Marine Le Pen Pushes Air Conditioning Plan as France’s Heatwave Fuels Political Divide
Key Takeaways
- France endures record heat waves, boosting political focus on air conditioning.
- Marine Le Pen advocates a subsidised national air-conditioning rollout.
- Greens concede some air-conditioning may be inevitable; debate splits along party lines.
Heatwave Turns Air-Conditioning Political
France’s heatwave has pushed air conditioning into the center of political debate, with temperatures described as exceeding 37 °C for the “canícula” and a thermometer that “no baja de los 23 °C” at night.
“- Published With temperatures soaring, France is being forced to re-think its longstanding reservations about one possible answer to climate change: air-con”
The dispute sharpened after Marine Le Pen said that in a government of her party there would be a “plan mayor de equipamiento de aire acondicionado,” while Marine Tondelier rejected the idea and argued that those solutions “empeora el clima.”

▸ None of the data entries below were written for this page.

Lemma fetch_eq fo t p v s :
  fetch fo t p v s =
    (let '(res, w) := sendRequest (getRequest fo t p) (world s) in
     let s1 := logged s GET (getRequest fo t p) res w in
     match res with
     | inl e => (Return (SpecError not_ok (new_Response encode (message e))), s1)
     | inr r =>
         if Response.ok r
         then
           match Locals.hasChanged v with
           | None =>
               (Continue
                  {| Locals.arrayBuffer := Some (bytes_of r);
                     Locals.hasChanged :=
                       Some (strict_ne (Some (decode (bytes_of r)))
                               (WatchValues.lastValue (watch s)));
                     Locals.response := Some r |},
                with_watch (set_lastValue (decode (bytes_of r)) (watch s)) s1)
           | Some b =>
               (Continue
                  {| Locals.arrayBuffer := Some (bytes_of r);
                     Locals.hasChanged := Some b;
                     Locals.response := Some r |}, s1)
           end
         else (Return (SpecError not_ok r), s1)
     end).
Proof.
  unfold getFetch, send, logged, with_watch, update_watch, bytes_of.
  destruct (sendRequest _ _) as [[e|r] w]; [reflexivity|].
  destruct (Response.ok r) eqn:Hok.
  - pose proof (ok_status r Hok) as [_ Hlt]. apply Z.leb_gt in Hlt. rewrite Hlt.
    simpl. destruct (Locals.hasChanged v); reflexivity.
  - destruct (300 <=? Response.status r); reflexivity.
Qed.
(** [str(it)] for a tuple of the health check. *)
Variable str_of_tuple : tuple -> string.

Definition fmt_health (issues : list tuple) : string :=
  if is_empty issues then "HealthCheck: OK"
  else String.concat newline (map str_of_tuple issues).

Definition subject_line (rows : list ErrorRow) (issues : list tuple) : string :=
  "[FinTx] " +:+ str_of_int (Z.of_nat (length rows)) +:+ " new errors, "
  +:+ (if is_empty issues then "health OK" else "issues found").

(** The script under [if __name__ == "__main__":], one poll cycle. *)
Definition main (cfg : smtp_config) (env : cycle_env) : M (world Z) unit :=
  let now := utcnow env in
  run emit (EvLog ("=== FinTx Monitor @ " +:+ now +:+ "Z ==="));
  do last <- get_last_id;
  do rows <- fetch_new_errors env last;
  run (match last_row rows with
       | Some r =>
           run emit (EvLog "*** New ErrorLog entries ***");
           run emit (EvLog (fmt_errors rows));
           set_last_id (ErrorID r)
       | None => emit (EvLog "No new ErrorLog rows.")
       end);
  do issues <- run_health_check env;
  run (if is_empty issues then emit (EvLog "HealthCheck: OK")
       else run emit (EvLog "*** HealthCheck issues ***");
            emit (EvLog (fmt_health issues)));
  run append_csv "ErrorLog" rows;
  run append_csv "Health" issues;
  let subject := subject_line rows issues in
  let body := "Time: " +:+ now +:+ "Z" +:+ newline +:+ newline +:+ fmt_errors rows
              +:+ newline +:+ newline +:+ fmt_health issues in
  run (if negb (is_empty rows) || negb (is_empty issues)
       then send_email cfg env subject body
       else ret tt);
  emit (EvLog "Done.").

End Rendering.

End Monitor.

(** ** The command line of [main.py] and what a run of an operation shows *)

Module Cli.
Import Main.

(** The sub-commands [deposit], [withdraw] and [transfer] with their
    arguments. *)
Inductive request : Type :=
| ReqDeposit (account : Z) (amount : float) (ref : option string)
| ReqWithdraw (account : Z) (amount : float) (ref : option string)
| ReqTransfer (from_id to_id : Z) (amount : float) (ref : option string).

(** The dispatch on [args.cmd]. *)
Definition execute (req : request) : world -> option (outcome pyval * world) :=
  match req with
  | ReqDeposit account amount ref => deposit account amount ref
  | ReqWithdraw account amount ref => withdraw account amount ref
  | ReqTransfer from_id to_id amount ref => transfer from_id to_id amount ref
  end.

Definition kind_of (req : request) : opkind :=
  match req with
  | ReqDeposit _ _ _ => Deposit
  | ReqWithdraw _ _ _ => Withdraw
  | ReqTransfer _ _ _ _ => Transfer
  end.

(** The attempts and the waits of a run, in order. *)
Inductive step : Type :=
| Attempt
| Wait (seconds : float).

La Tercera also tied the argument to how many French households can actually cool their homes, saying only un 5% de las familias tienen un dispositivo de este tipo, citing the Agencia Internacional de la Energía.
The BBC framed the same shift as a forced re-think of France’s reservations, noting that “only 25% of households equipped with an air-con unit” and that French hospitals and schools are also only rarely equipped.
In the background of the policy fight, La Tercera pointed to constraints from heritage rules, saying “cerca de 45 mil edificios” are considered monumentos históricos, complicating deep work on structures or facades.
Le Pen vs Greens, and Workers
France 24 put the debate in human terms by describing Paris workers who “don’t have a choice,” including Abdelkrim, who said, “We started work at five o’clock in the morning to try and get some of our tasks done before the temperatures rose even further.”
In the same heatwave coverage, France 24 quoted Safiullah, an Afghan gardener, saying, “But I have no choice. My social circumstances, my professional circumstances, mean I have to keep working, whatever the conditions.”

Seoul Economic Daily described Marine Le Pen’s push as a response to casualties, quoting her line that “It is no longer acceptable that people lose their lives to heat waves.”
The BBC described the political realignment on the environmentalist left, quoting Marie Tondelier: “There are places where we just can't do without it now,” as she moved away from what it called “anti-clim dogma.”
La Tercera added that the argument split along left-right lines in the media, with Le Figaro defending air conditioning because “hacer que nuestros ciudadanos suden limita su aprendizaje,” while Libération called it “una aberración ambiental que debe superarse.”
What’s at Stake Next
The stakes in France extend beyond comfort to public health and infrastructure, with La Tercera saying there is “amplio consenso” about needing air conditioning in “residencias de ancianos, hospitales y escuelas.”
“‘I don’t have a choice’: Paris workers struggle under historic heatwave As France swelters under a deadly heatwave, thousands of labourers continue to work in the streets and construction sites of Paris with little respite from the stifling heat”
The BBC described how the debate is now tied to breakdown risk, saying “Thousands of schools have had to shut this week,” and that medical and nursing staff complain of conditions “fast becoming intolerable.”
In political terms, the BBC reported that Marine Le Pen urged a nationwide “plan clim” to equip all schools and hospitals with air-conditioning, while RN spokesman Jean-Philippe Tanguy said it would include “government-backed interest-free loans worth €20bn ($22.7bn; £17.2bn).”
La Tercera warned that the climate argument cuts both ways, quoting Angès Pannier-Runacher calling air conditioning an “adaptación inadecuada” because it “en total causa más calor del que evita.”
At the same time, the BBC said the country’s reservations are being overridden by necessity as “more clim is inevitable,” with the report pointing to the risk that schools and hospitals are “at risk of breakdown.”